In order to improve the dissolution and absorption properties of loviride, a poorly soluble antiviral agent, sucrose co-freeze–dried nanopowders were prepared, characterized and evaluated. Tween 80/poloxamer 188-stabilized nanosuspensions were produced on a laboratory scale using media milling. The milling process was monitored by dynamic light scattering (DLS) and resulted in particles with a mean size of 264 ± 14 nm and a distribution width of 59 ± 6 nm after 4 h of milling. Co-freeze–drying of the nanosuspensions with sucrose had an inhibiting effect on nanoparticle agglomeration and yielded solid “nanopowders” that were resuspendable and homogeneous with respect to loviride content. X-ray powder diffraction (XRPD) confirmed the presence of small loviride crystallites and indicated that sucrose and poloxamer 188 were crystalline.
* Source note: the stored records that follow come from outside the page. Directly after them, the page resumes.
Lemma moves_tower_step n s d a before after :
  2 <= n ->
  moves_tower (n - 1) s a d before ->
  moves_tower (n - 1) a d s after ->
  moves_tower n s d a (before ++ [mkMove n s d] ++ after).
Proof.
  intros Hn IH1 IH2 Nsd Nsa Nda self bottom tower E Sz Ab Ad Aa.
  rewrite range_down_pos in Sz by lia.
  destruct tower as [|dn tower]; [discriminate|]. injection Sz as Sn Sz.
  destruct (IH1 Nsa Nsd (not_eq_sym Nda) self (bottom ++ [dn]) tower)
    as (self1 & R1 & S1 & A1 & D1 & C1 & F1).
  { by rewrite <- app_assoc. }
  { done. }
  { apply above_snoc. lia. }
  { eapply above_weaken; [|done]. lia. }
  { eapply above_weaken; [|done]. lia. }
  pose proof (execute_move_top s d self1 bottom dn Nsd S1) as R2.
  rewrite Sn, D1 in R2. specialize (R2 Ad).
  set (self2 := counted (pushed d dn (popped s self1))) in R2.
  assert (forall k, disks_on k self2 =
                    if decide (k = s) then bottom
                    else if decide (k = d) then disks_on d self1 ++ [dn]
                    else disks_on k self1) as M2
    by (intros k; by apply disks_on_moved).
  destruct (IH2 (not_eq_sym Nda) (not_eq_sym Nsa) (not_eq_sym Nsd)
                self2 (disks_on a self) tower)
    as (self3 & R3 & A3 & D3 & S3 & C3 & F3).
  { rewrite M2. by peg_cases. }
  { done. }
  { eapply above_weaken; [|done]. lia. }
  { rewrite M2. peg_cases. apply above_snoc. lia. }
  { rewrite M2. peg_cases.
    eapply above_weaken; [|done]. lia. }
  exists self3. split; [|split; [|split; [|split; [|split]]]].
  - rewrite apply_moves_app, R1. cbn [app apply_moves]. rewrite R2, R3.
    f_equal. rewrite length_app. cbn [length].
    by rewrite repeat_app.
  - rewrite S3, M2. by case_decide.
  - rewrite D3, M2, D1. peg_cases.
    by rewrite <- app_assoc.
  - done.
  - rewrite C3. subst self2. cbn [current_move counted set_current_move].
    change (current_move (pushed d dn (popped s self1))) with (current_move self1).
    rewrite C1, length_app. cbn [length app]. lia.
  - eapply same_frame_trans; [done|].
    eapply same_frame_trans; [apply same_frame_moved|done].
Qed.

Lemma hanoi_solver_moves_tower fuel n s d a :
  1 <= n -> (Z.to_nat n <= fuel)%nat ->
  exists l, hanoi_solver fuel n s d a = Some l /\ moves_tower n s d a l.
Proof.
  apply hanoi_solver_rec; [apply moves_tower_base|apply moves_tower_step].
Qed.

Lemma hanoi_solver_length fuel n s d a :
  1 <= n -> (Z.to_nat n <= fuel)%nat ->
  exists l, hanoi_solver fuel n s d a = Some l /\ Z.of_nat (length l) = 2 ^ n - 1.
Proof.
  apply (hanoi_solver_rec (fun n _ _ _ l => Z.of_nat (length l) = 2 ^ n - 1)).
  - done.
  - intros m s' d' a' before after Hm Hb Ha.
    rewrite !length_app. cbn [length].
    rewrite (pow2_double m) by lia. lia.
Qed.

Lemma hanoi_solver_counts : forall fuel n s d a,
  1 <= n -> (Z.to_nat n <= fuel)%nat ->
  exists l, hanoi_solver fuel n s d a = Some l /\ counts_ok n l.
Proof.
  apply (hanoi_solver_rec (fun m _ _ _ l => counts_ok m l)).
  - intros s' d' a' k. rewrite count_disk_single.
    repeat case_decide; try lia. by replace k with 1 by lia.
  - intros m s' d' a' before after Hm Hb Ha k.
    rewrite !count_disk_app, count_disk_single, !Nat2Z.inj_add, Hb, Ha.
    repeat case_decide; try lia.
    + rewrite (pow2_double (m - k)) by lia.
      replace (m - k - 1) with (m - 1 - k) by lia. lia.
    + replace (m - k) with 0 by lia. simpl. lia.
Qed.

Lemma is_solved_result self :
  GameState.is_solved self =
  (Returned
     (if Z.of_nat (length (disks_on DESTINATION self)) =? num_disks self
      then match last (disks_on SOURCE self) with
           | Some _ => false
           | None => match last (disks_on AUXILIARY self) with
                     | Some _ => false
                     | None => true
                     end
           end
      else false), self).
Proof.
  unfold GameState.is_solved, bind. rewrite at_peg_size.
  destruct (_ =? _); [|done].
  rewrite at_peg_is_empty. destruct (last (disks_on SOURCE self)); [done|].
  by rewrite at_peg_is_empty.
Qed.

(** * Main results *)

(** C1: for every [n >= 1], the moves that
    [hanoi_solver(n, SOURCE, DESTINATION, AUXILIARY)] yields, applied in
    order to a freshly constructed [GameState(n)], all make [execute_move]
    return [True]; afterwards [is_solved()] is [True] and [current_move]
    equals [total_moves], which is [2^n - 1]. *)
Theorem hanoi_solver_solves_puzzle (fuel : nat) (n : Z) :
  1 <= n -> (Z.to_nat n <= fuel)%nat ->
  exists moves start final,
    hanoi_solver fuel n SOURCE DESTINATION AUXILIARY = Some moves /\
    GameState.init n = Returned start /\
    apply_moves moves start = (repeat (Returned true) (length moves), final) /\
    GameState.is_solved final = (Returned true, final) /\
    current_move final = total_moves final /\
    total_moves final = 2 ^ n - 1.
Proof.
  intros Hn Hf.
  destruct (hanoi_solver_moves_tower fuel n SOURCE DESTINATION AUXILIARY Hn Hf)
    as (moves & Em & T).
  destruct (hanoi_solver_length fuel n SOURCE DESTINATION AUXILIARY Hn Hf)
    as (moves' & Em' & Len).
  rewrite Em in Em'. injection Em' as <-.
  destruct (T ltac:(done) ltac:(done) ltac:(done) (fresh n) [] (new_disks palette n))
    as (final & R & S & D & A & C & (Fn & Ft & _)); try done.
  { apply sizes_new_disks. }
  exists moves, (fresh n), final.
  split; [done|]. split; [apply init_fresh|]. split; [done|].
  change (disks_on DESTINATION (fresh n)) with (@nil Disk) in D.
  change (disks_on AUXILIARY (fresh n)) with (@nil Disk) in A.
  change (current_move (fresh n)) with 0 in C.
  change (num_disks (fresh n)) with n in Fn.
  change (total_moves (fresh n)) with (2 ^ n - 1) in Ft.
  split; [|split; [lia|done]].
  rewrite is_solved_result, S, A, D, Fn. simpl app.
  unfold new_disks. rewrite length_map, range_down_length by lia.
  by rewrite Z.eqb_refl.
Qed.

Lemma hanoi_solver_solves_puzzle_witness :
  exists moves start final,
    hanoi_solver 4 4 SOURCE DESTINATION AUXILIARY = Some moves /\
    GameState.init 4 = Returned start /\
    apply_moves moves start = (repeat (Returned true) (length moves), final) /\
    GameState.is_solved final = (Returned true, final) /\
    current_move final = total_moves final /\
    total_moves final = 2 ^ 4 - 1.
Proof. apply (hanoi_solver_solves_puzzle 4 4); [lia|simpl; lia]. Defined.

(** C2: for every [n >= 1] the generator [hanoi_solver(n, source,
    destination, auxiliary)] is exhausted after finitely many moves: a
    recursion depth of [n] suffices, and no deeper bound changes what is
    yielded.  It yields exactly [2^n - 1] moves. *)
Theorem hanoi_solver_yields_all_moves (fuel : nat) (n : Z)
        (source destination auxiliary : PegName) :
  1 <= n -> (Z.to_nat n <= fuel)%nat ->
  exists moves,
    hanoi_solver fuel n source destination auxiliary = Some moves /\
    Z.of_nat (length moves) = 2 ^ n - 1 /\
    forall fuel', (fuel <= fuel')%nat ->
                  hanoi_solver fuel' n source destination auxiliary = Some moves.
Proof.
  intros Hn Hf.
  destruct (hanoi_solver_length fuel n source destination auxiliary Hn Hf)
    as (moves & E & L).
  exists moves. split; [done|]. split; [done|].
  intros fuel' Hf'. by apply (hanoi_solver_more_fuel fuel).
Qed.

Lemma hanoi_solver_yields_all_moves_witness :
  exists moves,
    hanoi_solver 20 20 SOURCE DESTINATION AUXILIARY = Some moves /\
    Z.of_nat (length moves) = 2 ^ 20 - 1 /\
    forall fuel', (20 <= fuel')%nat ->
                  hanoi_solver fuel' 20 SOURCE DESTINATION AUXILIARY = Some moves.
Proof. apply (hanoi_solver_yields_all_moves 20 20); [lia|simpl; lia]. Defined.

(** C5: for every [n >= 1] and every [k] with [1 <= k <= n], exactly
    [2^(n-k)] of the moves that [hanoi_solver(n, source, destination,
    auxiliary)] yields carry the disk of size [k]. *)
Theorem hanoi_solver_moves_per_disk (fuel : nat) (n k : Z)
        (source destination auxiliary : PegName) :
  1 <= n -> 1 <= k <= n -> (Z.to_nat n <= fuel)%nat ->
  exists moves,
    hanoi_solver fuel n source destination auxiliary = Some moves /\
    Z.of_nat (count_disk k moves) = 2 ^ (n - k).
Proof.
  intros Hn Hk Hf.
  destruct (hanoi_solver_counts fuel n source destination auxiliary Hn Hf)
    as (moves & E & C).
  exists moves. split; [done|]. rewrite C. by case_decide.
Qed.

Lemma hanoi_solver_moves_per_disk_witness :
  exists moves,
    hanoi_solver 5 5 SOURCE DESTINATION AUXILIARY = Some moves /\
    Z.of_nat (count_disk 2 moves) = 2 ^ (5 - 2).
Proof. apply (hanoi_solver_moves_per_disk 5 5 2); [lia|lia|simpl; lia]. Defined.

(** C8: [hanoi_solver(3, SOURCE, DESTINATION, AUXILIARY)] yields the seven
    moves (1,A,C), (2,A,B), (1,C,B), (3,A,C), (1,B,A), (2,B,C), (1,A,C), and
    applying them to a fresh [GameState(3)] leaves SOURCE and AUXILIARY empty
    and DESTINATION holding the disks 3, 2, 1 from bottom to top. *)
Theorem hanoi_solver_three_disks :
  hanoi_solver 3 3 SOURCE DESTINATION AUXILIARY =
    Some [ mkMove 1 SOURCE DESTINATION; mkMove 2 SOURCE AUXILIARY;
           mkMove 1 DESTINATION AUXILIARY; mkMove 3 SOURCE DESTINATION;
           mkMove 1 AUXILIARY SOURCE; mkMove 2 AUXILIARY DESTINATION;
           mkMove 1 SOURCE DESTINATION ] /\
  map PegName_value [SOURCE; AUXILIARY; DESTINATION] = ["A"; "B"; "C"]%string /\
  exists moves start,
    hanoi_solver 3 3 SOURCE DESTINATION AUXILIARY = Some moves /\
    length moves = 7%nat /\
    GameState.init 3 = Returned start /\
    let final := snd (apply_moves moves start) in
    sizes SOURCE final = [] /\
    sizes AUXILIARY final = [] /\
    sizes DESTINATION final = [3; 2; 1].
Proof.
  split; [reflexivity|]. split; [reflexivity|].
  eexists _, _. split; [reflexivity|]. split; [reflexivity|].
  split; [reflexivity|]. by vm_compute.
Qed.

(** C3, the code at the failing input: on a fresh [GameState(3)] the move of
    disk 1 from SOURCE to SOURCE finds the target peg non-empty with a top
    disk of size 1, which is not strictly greater than the moved disk's size;
    the third guard tests [<] where [Peg.push] tests [>=], so the move is not
    refused: [execute_move] returns [True] and the counter goes from 0 to 1,
    the pegs being as before. *)
Theorem execute_move_accepts_equal_top :
  exists start top,
    GameState.init 3 = Returned start /\
    last (disks_on SOURCE start) = Some top /\
    size top = 1 /\
    current_move start = 0 /\
    GameState.execute_move (mkMove 1 SOURCE SOURCE) start =
      (Returned true, set_current_move 1 start).
Proof. eexists _, _. repeat split; reflexivity. Qed.

(** C4: in every state reachable from a fresh [GameState(n)] through calls of
    [execute_move], the sizes on every peg, read from bottom to top, are
    strictly decreasing; and a call of [execute_move] that returns [True] in
    a state with that property leads to a state with that property. *)
Theorem pegs_stay_strictly_decreasing :
  (forall n self, reachable n self -> pegs_sorted self) /\
  (forall move self self',
      pegs_sorted self ->
      GameState.execute_move move self = (Returned true, self') ->
      pegs_sorted self').
Proof.
  split.
  - intros n self R. by apply (reachable_sorted_disjoint n).
  - intros move self self' S E.
    pose proof (pegs_sorted_step move self S) as S'. by rewrite E in S'.
Qed.

Lemma pegs_stay_strictly_decreasing_witness :
  pegs_sorted (snd (GameState.execute_move (mkMove 1 SOURCE DESTINATION) (fresh 3))) /\
  pegs_sorted (counted (pushed AUXILIARY (Disk_init 1 "#E8F4FD")
                                (popped SOURCE (fresh 2)))).
Proof.
  split.
  - apply (proj1 pegs_stay_strictly_decreasing 3).
    apply reachable_step, reachable_init. reflexivity.
  - apply (proj2 pegs_stay_strictly_decreasing (mkMove 1 SOURCE AUXILIARY) (fresh 2)).
    + intros k. destruct k; simpl; lia.
    + reflexivity.
Defined.

(** C6, as the code has it: on a non-empty peg, [push] of a disk whose size
    is greater than or equal to the top disk's size raises [ValueError] and
    leaves the peg unchanged; on an empty peg, or with a disk smaller than
    the top one, [push] returns and the disk is the new top, above the disks
    that were there. *)
Theorem Peg_push_raises_or_appends (disk : Disk) (self : Peg) :
  (forall top, last (disks self) = Some top -> size top <= size disk ->
               Peg.push disk self = (Raised ValueError, self)) /\
  (last (disks self) = None \/
   (exists top, last (disks self) = Some top /\ size disk < size top) ->
   Peg.push disk self = (Returned tt, set_disks (disks self ++ [disk]) self)).
Proof.
  unfold Peg.push, raise, modify. split.
  - intros top -> L. by destruct (Z.geb_spec (size disk) (size top)); [|lia].
  - intros [->|(top & -> & L)]; [done|].
    by destruct (Z.geb_spec (size disk) (size top)); [lia|].
Qed.

Lemma Peg_push_raises_or_appends_witness :
  Peg.push (Disk_init 3 "#7ED321") (mkPeg DESTINATION [Disk_init 2 "#4A90E2"]) =
    (Raised ValueError, mkPeg DESTINATION [Disk_init 2 "#4A90E2"]) /\
  Peg.push (Disk_init 1 "#E8F4FD") (mkPeg DESTINATION [Disk_init 2 "#4A90E2"]) =
    (Returned tt, mkPeg DESTINATION [Disk_init 2 "#4A90E2"; Disk_init 1 "#E8F4FD"]).
Proof.
  split.
  - apply (proj1 (Peg_push_raises_or_appends _ _) (Disk_init 2 "#4A90E2")).
    + reflexivity.
    + simpl. lia.
  - apply (proj2 (Peg_push_raises_or_appends (Disk_init 1 "#E8F4FD")
                    (mkPeg DESTINATION [Disk_init 2 "#4A90E2"]))).
    right. exists (Disk_init 2 "#4A90E2"). split; [reflexivity|simpl; lia].
Defined.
Differential scanning calorimetry (DSC) showed melting peaks of poloxamer 188, sucrose and loviride. Time-resolved XRPD indicated that sucrose crystallization was complete within 24 h of storage. Scanning electron microscopy (SEM) suggested the formation of sheet-like matrix structures. The dissolution rate of loviride from the nanopowders was excellent. A Caco-2 experiment on the nanopowder showed a significantly higher cumulative amount transported after 120 min (1.59 ± 0.02 μg) compared to the physical mixture (0.93 ± 0.01 μg) and the untreated loviride (0.74 ± 0.03 μg).